| title | emoji | colorFrom | colorTo | sdk | pinned | license | short_description |
|---|---|---|---|---|---|---|---|
Cluster Protocol |
🔥 |
indigo |
red |
docker |
false |
mit |
Behavioral clustering engine for Web3 wallets |
Unsupervised machine learning project to segment cryptocurrency wallets into behavioral personas (e.g., "Whales", "NFT Flippers", "Dormant") based on on-chain transaction data.
In the Web3 ecosystem, users are anonymous by default.
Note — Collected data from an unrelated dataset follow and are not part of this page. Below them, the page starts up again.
(* ===== verification/Packets.v ===== *)
(** Packet layouts and table entries (packets.h, arp.h, ip.h, icmp_type.h,
    pwospf.h, dns.h).

    A packed struct that is overlaid on a packet buffer is a layout: the list of
    its fields with their sizes in bytes, in declaration order; offsets and
    [sizeof] are computed from it.  A struct kept in a [dataqueue_t] is a
    record.  Addresses keep the byte order they have in memory: an [addr_ip_t]
    read from a packet is the little-endian value of its four bytes. *)

From stdpp Require Import base tactics list numbers strings.
From Stdlib Require Import ZArith Lia.
From S2P Require Import Prelude Dataqueue Common.

Local Open Scope Z_scope.

(** * Layouts *)

Definition layout : Type := list (string * nat).

Fixpoint sizeof (l : layout) : nat :=
  match l with
  | [] => 0
  | (_, n) :: l' => n + sizeof l'
  end.

Fixpoint foff (l : layout) (f : string) : nat :=
  match l with
  | [] => 0
  | (g, n) :: l' => if String.eqb f g then 0 else n + foff l' f
  end.

Fixpoint flen (l : layout) (f : string) : nat :=
  match l with
  | [] => 0
  | (g, n) :: l' => if String.eqb f g then n else flen l' f
  end.

(** Field [f] of the struct of layout [l] overlaid at [base]. *)
Definition getf (l : layout) (f : string) (buf : list Z) (base : nat) : option Z :=
  load (flen l f) buf (base + foff l f).

Definition setf (l : layout) (f : string) (buf : list Z) (base : nat) (v : Z) : option (list Z) :=
  store (flen l f) buf (base + foff l f) v.

(** Fields that are byte arrays (hardware addresses, data). *)
Definition getb (l : layout) (f : string) (buf : list Z) (base : nat) : option (list Z) :=
  get_bytes buf (base + foff l f) (flen l f).

Definition setb (l : layout) (f : string) (buf : list Z) (base : nat) (v : list Z)
  : option (list Z) :=
  put_bytes buf (base + foff l f) v.

Definition packet_ethernet_t : layout :=
  [("dest_mac", 6%nat); ("source_mac", 6%nat); ("type", 2%nat)].

Definition packet_arp_t : layout :=
  [("hardwaretype", 2%nat); ("protocoltype", 2%nat); ("hardwareaddresslength", 1%nat);
   ("protocoladdresslength", 1%nat); ("opcode", 2%nat); ("sender_mac", 6%nat);
   ("sender_ip", 4%nat); ("target_mac", 6%nat); ("target_ip", 4%nat)].

Definition packet_icmp_t : layout :=
  [("type", 1%nat); ("code", 1%nat); ("header_checksum", 2%nat); ("id", 2%nat);
   ("seq_num", 2%nat); ("data", 56%nat)].

Definition packet_udp_t : layout :=
  [("source_port", 2%nat); ("destination_port", 2%nat); ("length", 2%nat); ("checksum", 2%nat)].

(** The flag bit fields are the two bytes [flags1] (RD, TC, AA, Opcode, QR from
    the low bit) and [flags2] (Rcode, CD, AD, Z, RA). *)
Definition packet_dns_t : layout :=
  [("id", 2%nat); ("flags1", 1%nat); ("flags2", 1%nat); ("totalquestions", 2%nat);
   ("totalanswerrrs", 2%nat); ("totalauthorityrrs", 2%nat); ("totaladditionalrrs", 2%nat)].

(** [ihl] is the low and [version] the high half of the first byte. *)
Definition packet_ip4_t : layout :=
  [("ihl_version", 1%nat); ("dscp_ecn", 1%nat); ("total_length", 2%nat); ("id", 2%nat);
   ("flags_fragmentoffset", 2%nat); ("ttl", 1%nat); ("protocol", 1%nat);
   ("header_checksum", 2%nat); ("src_ip", 4%nat); ("dst_ip", 4%nat)].

Definition pwospf_packet_t : layout :=
  [("version", 1%nat); ("type", 1%nat); ("len", 2%nat); ("router_id", 4%nat);
   ("area_id", 4%nat); ("checksum", 2%nat); ("autotype", 2%nat); ("auth_type", 4%nat);
   ("auth_data", 4%nat)].

Definition pwospf_packet_hello_t : layout :=
  pwospf_packet_t ++ [("netmask", 4%nat); ("helloint", 2%nat); ("padding", 2%nat)].

Definition pwospf_packet_link_t : layout :=
  pwospf_packet_t ++ [("seq", 2%nat); ("ttl", 2%nat); ("advert", 4%nat)].

Definition pwospf_lsa_layout : layout :=
  [("subnet", 4%nat); ("netmask", 4%nat); ("router_id", 4%nat)].

(** [PACKET_CAN_MARSHALL]: the subtraction is on [size_t]. *)
Definition PACKET_CAN_MARSHALL (l : layout) (offset len : Z) : bool :=
  Z.of_nat (sizeof l) <=? u64 (len - offset).

(** * Constants *)

Definition ETH_IP_TYPE : Z := 0x0800.
Definition ETH_ARP_TYPE : Z := 0x0806.
Definition ETH_RARP_TYPE : Z := 0x8035.

Definition ARP_OP_REPLY : Z := 2.
Definition ARP_HTYPE_ETH : Z := 1.
Definition ARP_PTYPE_IP : Z := 0x0800.
Definition ARP_OPCODE_REQUEST : Z := 1.
Definition ARP_OPCODE_REPLAY : Z := 2.
Definition ARP_CACHE_TIMEOUT_REQUEST : Z := 120.
Definition ARP_CACHE_TIMEOUT_BROADCAST : Z := 60.
Definition ARP_CACHE_TIMEOUT_STATIC : Z := -1.
Definition ARPIP_QUEUE_TIMEOUT : Z := 2.
Definition ARPIP_QUEUE_MAXARPREQUESTS : Z := 3.
Definition ARP_THRESHOLD : Z := 32.

Definition IP_TYPE_ICMP : Z := 1.
Definition IP_TYPE_TCP : Z := 6.
Definition IP_TYPE_UDP : Z := 17.
Definition IP_TYPE_OSPF : Z := 89.
Definition PORT_DNS : Z := 53.

Definition IP_CONVERT (a b c d : Z) : Z :=
  u32 (Z.lor (Z.lor (Z.lor a (Z.shiftl b 8)) (Z.shiftl c 16)) (Z.shiftl d 24)).

Definition ICMP_TYPE_REPLAY : Z := 0.
Definition ICMP_TYPE_DST_UNREACH : Z := 3.
Definition ICMP_TYPE_REQUEST : Z := 8.
Definition ICMP_TYPE_TIME_EXCEEDED : Z := 11.
Definition ICMP_CODE_HOST_UNREACH : Z := 1.
Definition ICMP_CODE_PROT_UNREACH : Z := 2.
Definition ICMP_CODE_PORT_UNREACH : Z := 3.

Definition ALLSPFRouters : Z := 0x50000e0.
Definition OSPF_VERSION : Z := 2.
Definition OSPF_TYPE_HELLO : Z := 1.
Definition OSPF_TYPE_LINK : Z := 4.

Definition ROUTER_MAX_INTERFACES : nat := 4.
Definition LSUINT : Z := 30.
Definition LSUINT_TIMEOUT : Z := 3 * LSUINT.
Definition HELLOINT : Z := 5.

(** * Table entries *)

Record arp_cache_entry := ArpEntry {
  arp_ip : Z;
  arp_mac : addr_mac;
  arp_tv : timeval
}.

(** [rt_interface] is the index of the interface; [rt_pad] stands for the
    padding bytes of the struct, which [memcmp] compares as well. *)
Record rtable_entry := RtEntry {
  router_ip : Z;
  subnet : Z;
  netmask : Z;
  rt_interface : nat;
  metric : Z;
  dynamic : bool;
  rt_pad : Z
}.

Record pwospf_router := PwospfRouter {
  pw_router_id : Z;
  pw_area_id : Z;
  pw_lsuint : Z
}.

Record pwospf_lsa := Lsa {
  lsa_subnet : Z;
  lsa_netmask : Z;
  lsa_router_id : Z
}.

Record pwospf_lsa_dj := LsaDj {
  dj_lsa : pwospf_lsa;
  dj_router_ip : Z
}.

(** A [pwospf_lsa_t *]: null, a live array, or an array already freed. *)
Inductive lsa_array :=
  | LsaNull
  | LsaArray (l : list pwospf_lsa)
  | LsaFreed.

Record pwospf_list_entry := ListEntry {
  neighbour_id : Z;
  neighbour_ip : Z;
  le_helloint : Z;
  le_timestamp : timeval;
  immediate_neighbour : Z;
  lsu_lastseq : Z;
  lsu_lastcontents : lsa_array;
  lsu_lastcontents_count : Z;
  lsu_timestamp : timeval
}.

Record d_link := DLink {
  dl_subnet : Z;
  dl_netmask : Z
}.

(** A packet together with its length and the interface it is bound to (an
    index, [None] for a null pointer); the router is unique. *)
Record packet_info := PacketInfo {
  pi_packet : list Z;
  pi_len : Z;
  pi_interface : option nat
}.

(** The block [packet_info] of the source holds a [packet_info_t] followed by a
    copy of the packet. *)
Record iparp_buffer_entry := IparpEntry {
  ib_pi : packet_info;
  reception_time : timeval;
  sent_arps_count : Z;
  ib_len : Z;
  ib_intf : option nat;
  ib_dest : Z
}.

#[global] Instance arp_cache_entry_eq_dec : EqDecision arp_cache_entry.
Proof. solve_decision. Defined.
#[global] Instance rtable_entry_eq_dec : EqDecision rtable_entry.
Proof. solve_decision. Defined.
#[global] Instance pwospf_lsa_eq_dec : EqDecision pwospf_lsa.
Proof. solve_decision. Defined.
#[global] Instance pwospf_lsa_dj_eq_dec : EqDecision pwospf_lsa_dj.
Proof. solve_decision. Defined.
#[global] Instance lsa_array_eq_dec : EqDecision lsa_array.
Proof. solve_decision. Defined.
#[global] Instance d_link_eq_dec : EqDecision d_link.
Proof. solve_decision. Defined.
#[global] Instance packet_info_eq_dec : EqDecision packet_info.
Proof. solve_decision. Defined.
#[global] Instance iparp_buffer_entry_eq_dec : EqDecision iparp_buffer_entry.
Proof. solve_decision. Defined.

(** [memcmp] on the packed structs is equality of their fields; on
    [rtable_entry_t] it also sees the padding. *)
#[global] Instance lsa_memcmp : Memcmp pwospf_lsa := λ a b, bool_decide (a = b).
#[global] Instance lsa_dj_memcmp : Memcmp pwospf_lsa_dj := λ a b, bool_decide (a = b).
#[global] Instance d_link_memcmp : Memcmp d_link := λ a b, bool_decide (a = b).
#[global] Instance rtable_memcmp : Memcmp rtable_entry := λ a b, bool_decide (a = b).

(** [sizeof] of the structs kept in queues (x86-64). *)
Definition sizeof_arp_cache_entry : Z := 32.
Definition sizeof_rtable_entry : Z := 32.
Definition sizeof_pwospf_lsa : Z := 12.
Definition sizeof_pwospf_lsa_dj : Z := 16.
Definition sizeof_pwospf_list_entry : Z := 72.
Definition sizeof_d_link : Z := 8.
Definition sizeof_iparp_buffer_entry : Z := 48.
Definition sizeof_packet_info : Z := 32.

(** Compute the layout constants of the goal and the hypotheses. *)
Ltac layout_simpl :=
  repeat match goal with
  | |- context [sizeof ?l] =>
      let v := eval vm_compute in (sizeof l) in change (sizeof l) with v
  | |- context [foff ?l ?f] =>
      let v := eval vm_compute in (foff l f) in change (foff l f) with v
  | |- context [flen ?l ?f] =>
      let v := eval vm_compute in (flen l f) in change (flen l f) with v
  | H : context [sizeof ?l] |- _ =>
      let v := eval vm_compute in (sizeof l) in change (sizeof l) with v in H
  | H : context [foff ?l ?f] |- _ =>
      let v := eval vm_compute in (foff l f) in change (foff l f) with v in H
  | H : context [flen ?l ?f] |- _ =>
      let v := eval vm_compute in (flen l f) in change (flen l f) with v in H
  end.

Example sizeof_headers :
  (sizeof packet_ethernet_t, sizeof packet_arp_t, sizeof packet_ip4_t, sizeof packet_icmp_t,
   sizeof packet_udp_t, sizeof packet_dns_t, sizeof pwospf_packet_t,
   sizeof pwospf_packet_hello_t, sizeof pwospf_packet_link_t)
  = (14, 28, 20, 64, 8, 12, 24, 32, 32)%nat.
Proof. reflexivity. Qed.

(** * Reading back what was written *)

Definition disjoint (o1 n1 o2 n2 : nat) : bool := (o1 + n1 <=? o2)%nat || (o2 + n2 <=? o1)%nat.

Lemma disjoint_true o1 n1 o2 n2 :
  disjoint o1 n1 o2 n2 = true → (o1 + n1 <= o2 ∨ o2 + n2 <= o1)%nat.
Proof. unfold disjoint. rewrite orb_true_iff, !Nat.leb_le. done. Qed.

Lemma setf_ok l f p b v :
  (b + foff l f + flen l f <= length p)%nat →
  ∃ p', setf l f p b v = Some p' ∧ length p' = length p.
Proof.
  intros H. unfold setf, store.
  destruct (proj2 (put_bytes_is_Some p (b + foff l f) (le_split (flen l f) v))) as [p' Hp'].
  { rewrite length_le_split. lia. }
  exists p'. split; [done|]. by eapply put_bytes_length.
Qed.

Lemma getf_ok l f p b :
  (b + foff l f + flen l f <= length p)%nat → ∃ v, getf l f p b = Some v.
Proof. intros H. unfold getf, load. rewrite get_bytes_Some by lia. eauto. Qed.

Lemma setb_ok l f p b v :
  (b + foff l f + length v <= length p)%nat →
  ∃ p', setb l f p b v = Some p' ∧ length p' = length p.
Proof.
  intros H. unfold setb. destruct (proj2 (put_bytes_is_Some p (b + foff l f) v)) as [p' Hp']; [lia|].
  exists p'. split; [done|]. by eapply put_bytes_length.
Qed.

Lemma getf_setf_same l f p b v p' :
  setf l f p b v = Some p' → 0 <= v < 256 ^ Z.of_nat (flen l f) → getf l f p' b = Some v.
Proof.
  intros Hs Hv. unfold getf, setf in *. rewrite (load_store_same _ _ _ _ _ Hs).
  by rewrite Z.mod_small.
Qed.

Lemma put_bytes_get_other buf off data buf' off' n :
  put_bytes buf off data = Some buf' → disjoint off (length data) off' n = true →
  get_bytes buf' off' n = get_bytes buf off' n.
Proof. intros Hp Hd%disjoint_true. eapply get_put_other; [done|lia]. Qed.

Lemma getf_setf_other l f l' g p b b' v p' :
  setf l' g p b' v = Some p' →
  disjoint (b' + foff l' g) (flen l' g) (b + foff l f) (flen l f) = true →
  getf l f p' b = getf l f p b.
Proof.
  intros Hs Hd. unfold getf, load. f_equal. eapply put_bytes_get_other; [exact Hs|].
  by rewrite length_le_split.
Qed.

Lemma setf_length l f p b v p' : setf l f p b v = Some p' → length p' = length p.
Proof. apply store_length. Qed.

Lemma setf_bytes l f p b v p' : setf l f p b v = Some p' → bytes p → bytes p'.
Proof. apply store_bytes. Qed.

Lemma put_bytes_take buf off data buf' n :
  put_bytes buf off data = Some buf' → (n <= off)%nat → take n buf' = take n buf.
Proof.
  unfold put_bytes. case_decide; [|done]. intros [= <-] Hn.
  rewrite take_app_le by (rewrite length_take; lia). rewrite take_take. f_equal. lia.
Qed.

Lemma put_bytes_drop buf off data buf' n :
  put_bytes buf off data = Some buf' → (off + length data <= n)%nat → drop n buf' = drop n buf.
Proof.
  unfold put_bytes. case_decide; [|done]. intros [= <-] Hn.
  rewrite app_assoc, drop_app_ge by (rewrite length_app, length_take; lia).
  rewrite drop_drop, length_app, length_take. f_equal. lia.
Qed.

Lemma setf_take l f p b v p' n :
  setf l f p b v = Some p' → (n <= b)%nat → take n p' = take n p.
Proof. intros Hs Hn. eapply put_bytes_take; [exact Hs|lia]. Qed.

Lemma setf_drop l f p b v p' n :
  setf l f p b v = Some p' → (b + foff l f + flen l f <= n)%nat → drop n p' = drop n p.
Proof. intros Hs Hn. eapply put_bytes_drop; [exact Hs|]. by rewrite length_le_split. Qed.

(** Close a goal [getf l f p b = Some v] from the writes in the context that
    lead to [p]. *)
Ltac read_back :=
  repeat match goal with
  | |- getf ?l ?f ?p ?b = Some _ =>
      match goal with
      | H : setf ?l ?f ?q ?b ?v = Some p |- _ => refine (getf_setf_same _ _ _ _ _ _ H _)
      | H : setf _ _ ?q _ _ = Some p |- _ =>
          rewrite (getf_setf_other l f _ _ _ b _ _ _ H) by reflexivity
      end
  end.

Lemma getf_range l f p b v :
  bytes p → getf l f p b = Some v → 0 <= v < 256 ^ Z.of_nat (flen l f).
Proof.
  intros Hb. unfold getf, load. destruct (get_bytes _ _ _) as [x|] eqn:E; [|done].
  intros [= <-]. rewrite <-(get_bytes_length _ _ _ _ E). apply le_combine_range.
  unfold get_bytes in E. case_decide; [|done]. injection E as <-. by apply Forall_take, Forall_drop.
Qed.

(** Take the next write of an option chain: its result gets a name, an
    equation and a length. *)
Ltac write_step :=
  match goal with
  | |- context [setf ?l ?f ?p ?b ?v ≫= _] =>
      let p' := fresh "p" in let E := fresh "Ew" in let L := fresh "Lw" in
      destruct (setf_ok l f p b v) as (p' & E & L);
      [repeat match goal with H : length _ = length _ |- _ => rewrite H end; cbn; lia
      |rewrite E; cbn [mbind option_bind]]
  end.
A wallet address (0x123...) gives no indication of whether the user is a high-value institution, a retail trader, a bot, or an NFT collector.
- Marketing is blind: Projects cannot target specific users effectively.
- Risk is opaque: Protocols cannot easily distinguish between organic users and sybil attackers.
- Data is noisy: Raw transaction logs are massive and unreadable without advanced processing.
Cluster Protocol is an AI-powered engine that "fingerprints" wallets based on their behavior, not their identity.
- Ingest: Pulls raw on-chain data (Gas spent, NFT volume, DEX trades, etc.) via Dune Analytics.
- Process: Normalizes skewed financial data using Yeo-Johnson Power Transformations.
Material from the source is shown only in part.